The film upset some viewers for its heavy and incriminating subject matter. Some have criticized it for alleged stereotyping and "black and white" portrayal of the opposing forces. The controversy arrives mainly from the following scenes:

  • In one sequence, American soldiers raid an Iraqi wedding and massacre a number of civilians, which might allude to allegations of a wedding party massacre in Mukaradeeb on May 19, 2004.
  • U.S. soldiers torture detainees in Abu Ghraib prison, which includes a female soldier making a human pyramid, referring to the Abu Ghraib torture and prisoner abuse. It is the first depiction of actions by American soldiers at the Abu Ghraib prison ever to appear on film.

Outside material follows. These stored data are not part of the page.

Lemma insn_branch op o ty f k :
  op_split op = Some (o, ty) → o = op_call ∨ o = op_jmp → (k = false → is_reg f) → ∃ es, insn_ok (HOp op [f] [k]) es.
Proof.
  intros Hs Ho Hr. set (call := match o with op_call => true | _ => false end).
  assert (∃ g, writes_at (λ s, out_insn s (HOp op [f] [k])) g ∧
    ∀ x, leads undefined g x (λ n ip y, ip = u64 (arg_val x f k) ∧ gone call x n y)) as (g & Hw & Hg).
  { destruct k.
    - destruct (branch_leads undefined call f) as (g & Hw & Hg). exists g. split; [|done]. intros s. rewrite <- Hw. split_op Hs.
      destruct Ho as [->| ->]; done.
    - destruct (branch_reg_leads undefined call f (Hr eq_refl)) as (g & Hw & Hg). exists g. split; [|done]. intros s. rewrite <- Hw.
      split_op Hs. destruct Ho as [->| ->]; done. }
  apply (insn_code _ g); [done|apply op_size|done|split_op Hs; by destruct Ho as [->| ->]|].
  intros cm dest a x Hat _. cbn [insn_meaning]. split_op Hs. destruct (Hg x cm a Hat) as (ip & y & Hy & -> & ?).
  destruct Ho as [->| ->]; by exists y.
Qed.

(** *** All instructions *)

Lemma insn_label l : 0 ≤ l < nl → ∃ es, insn_ok (HLabel l) es.
Proof.
  intros Hl. exists [ELabel l; ECode 0 (λ _, []) (λ _, note_patch)].
  assert (∀ s, note_patch (emit s []) = note_patch s) as Hn.
  { intros s. f_equal. destruct s. unfold emit. cbn. by rewrite Z.add_0_r. }
  split; try done.
  - intros s _. cbn [do_events do_event out_insn]. unfold out_set_label.
    destruct (tcg_out_label s l (code_ptr s)) as [s1|]; cbn [rbind]; [|done]. by rewrite Hn.
  - intros s s' Hd E. cbn [do_events do_event] in E. apply rbind_ok in E as (s1 & E & [= <-]). apply notes_label in E. rewrite Hn.
    apply (direct_same 2 s); [|done]. unfold note_patch. by destruct (_ =? 1).
  - constructor; [done|]. apply Forall_singleton. split; [done|]. intros _ s. unfold note_patch. by destruct (_ =? 1).
  - intros cm dest a n x (Hd & _ & En). cbn in En. cbn. lia.
Qed.

Lemma insn_op op args consts :
  op_fits op args consts = true → Forall (λ l, 0 ≤ l < nl) (insn_targets (HOp op args consts)) → ∃ es, insn_ok (HOp op args consts) es.
Proof.
  unfold op_fits. destruct (op_split op) as [[o ty]|] eqn:Hs; [|done]. intros Hf Hl.
  unfold insn_targets in Hl. rewrite Hs in Hl. destruct (reg_op o) eqn:Ho.
  { apply andb_true_iff in Hf as [Hf Hc]. apply (insn_reg op ty args consts o); [done..|]. by intros ->. }
  destruct (mem_access o ty) as [[[guest st] opc]|] eqn:Hm.
  { apply andb_true_iff in Hf as [Hf Hc]. apply (insn_mem op ty args consts o guest st opc); [done..|].
    intros -> c Ec. destruct args as [|a0 [|a1 [|a2 [|]]]]; try done. cbn in Ec. injection Ec as ->. by apply Z.eqb_eq. }
  destruct o; try done; destruct args as [|a0 [|a1 [|a2 [|a3 [|]]]]]; try done.
  - by eapply insn_exit.
  - apply andb_true_iff in Hf as [?%Z.leb_le ?%Z.ltb_lt]. by eapply insn_goto_tb.
  - apply reg_fits_ok in Hf. by eapply insn_goto_ibchain.
  - destruct consts as [|k [|]]; try done. eapply insn_branch; [done|by left|]. intros ->. by apply reg_fits_ok.
  - destruct consts as [|k [|]]; try done. eapply insn_branch; [done|by right|]. intros ->. by apply reg_fits_ok.
  - apply Forall_cons_1 in Hl as [Hl _]. by eapply insn_patch.
  - apply Forall_cons_1 in Hl as [Hl _]. by eapply insn_br.
  - apply andb_true_iff in Hf as [Hf Hc]. apply Forall_cons_1 in Hl as [Hl _]. by eapply insn_brcond.
Qed.

Lemma insn_events i :
  insn_fits i = true → Forall (λ l, 0 ≤ l < nl) (insn_targets i ++ insn_labels i) → ∃ es, insn_ok i es.
Proof.
  intros Hf [Ht Hl]%Forall_app. destruct i as [ty d r|ty d v|ty d b off|ty d b off|r v|op args consts|l]; cbn [insn_fits] in Hf.
  - apply andb_true_iff in Hf as [?%reg_fits_ok ?%reg_fits_ok]. by apply insn_mov.
  - apply insn_movi. by apply reg_fits_ok.
  - rewrite !andb_true_iff in Hf. destruct Hf as [[?%reg_fits_ok ?%reg_fits_ok] ?%Z.eqb_eq]. by apply insn_ld.
  - rewrite !andb_true_iff in Hf. destruct Hf as [[?%reg_fits_ok ?%reg_fits_ok] ?%Z.eqb_eq]. by apply insn_st.
  - apply andb_true_iff in Hf as [?%reg_fits_ok ?%Z.eqb_eq]. by apply insn_addi.
  - by apply insn_op.
  - apply Forall_cons_1 in Hl as [Hl _]. by apply insn_label.
Qed.

(** ** Blocks *)

Lemma code_events c :
  Forall (λ i, insn_fits i = true) c → Forall (λ i, Forall (λ l, 0 ≤ l < nl) (insn_targets i ++ insn_labels i)) c →
  ∃ ess, Forall2 insn_ok c ess.
Proof.
  induction c as [|i c IH]; intros Hf Hl; [by exists []; constructor|].
  apply Forall_cons_1 in Hf as [Hi Hf]. apply Forall_cons_1 in Hl as [Hli Hl].
  destruct (IH Hf Hl) as [ess He]. destruct (insn_events i Hi Hli) as [es Hes]. exists (es :: ess). by constructor.
Qed.

Lemma bytes_run c ess s : Forall2 insn_ok c ess → direct_jumps 2 s → out_code s c = do_events s (concat ess).
Proof.
  intros He. revert s. induction He as [|i es c ess Hi _ IH]; intros s Hd; [done|]. cbn [out_code concat].
  rewrite (e_run _ _ Hi s Hd), do_events_app. destruct (do_events s es) as [s1|e] eqn:E; [|done]. cbn [rbind].
  apply IH. by eapply e_keep.
Qed.

Lemma code_keep c ess s s' : Forall2 insn_ok c ess → direct_jumps 2 s → do_events s (concat ess) = Ok s' → direct_jumps 2 s'.
Proof.
  intros He. revert s. induction He as [|i es c ess Hi _ IH]; intros s Hd E; [cbn in E; by simplify_eq|].
  cbn [concat] in E. rewrite do_events_app in E. apply rbind_ok in E as (s1 & E1 & E). eapply IH; [|done]. by eapply e_keep.
Qed.

Lemma code_size c ess : Forall2 insn_ok c ess → size (concat ess) ≤ 80 * length c.
Proof.
  induction 1 as [|i es c ess Hi _ IH]; [done|]. cbn [concat length]. rewrite size_app. pose proof (e_size _ _ Hi). lia.
Qed.

Lemma code_ok c ess : Forall2 insn_ok c ess → Forall (event_ok nl) (concat ess).
Proof. induction 1 as [|i es c ess Hi _ IH]; [constructor|]. apply Forall_app. split; [apply (e_ok _ _ Hi)|done]. Qed.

  • While captives are transported on a long journey in a container on a truck, one guard says to the other: "They might suffocate in the container because there is no fresh air supply". The truck stops, the American guard gets off the truck and fires hundreds of bullet-holes into the container with an automatic weapon "in order to make holes for the air to get in", and as a result many detainees are injured or get killed. A similar event is reported to have occurred in Afghanistan after the battle for Mazar-i-Sharif on November 9, 2001, with Taliban soldiers in the container and soldiers of the Afghan Northern Alliance as their guardians, as described in the documentary film Afghan Massacre: The Convoy of Death by Irish filmmaker Jamie Doran. This event is also reenacted in the film The Road to Guantanamo.
  • The film features a Jewish American U.S. Army doctor (Gary Busey) who removes organs from injured civilian prisoners to sell to rich people in New York, London and Tel-Aviv for transplantation.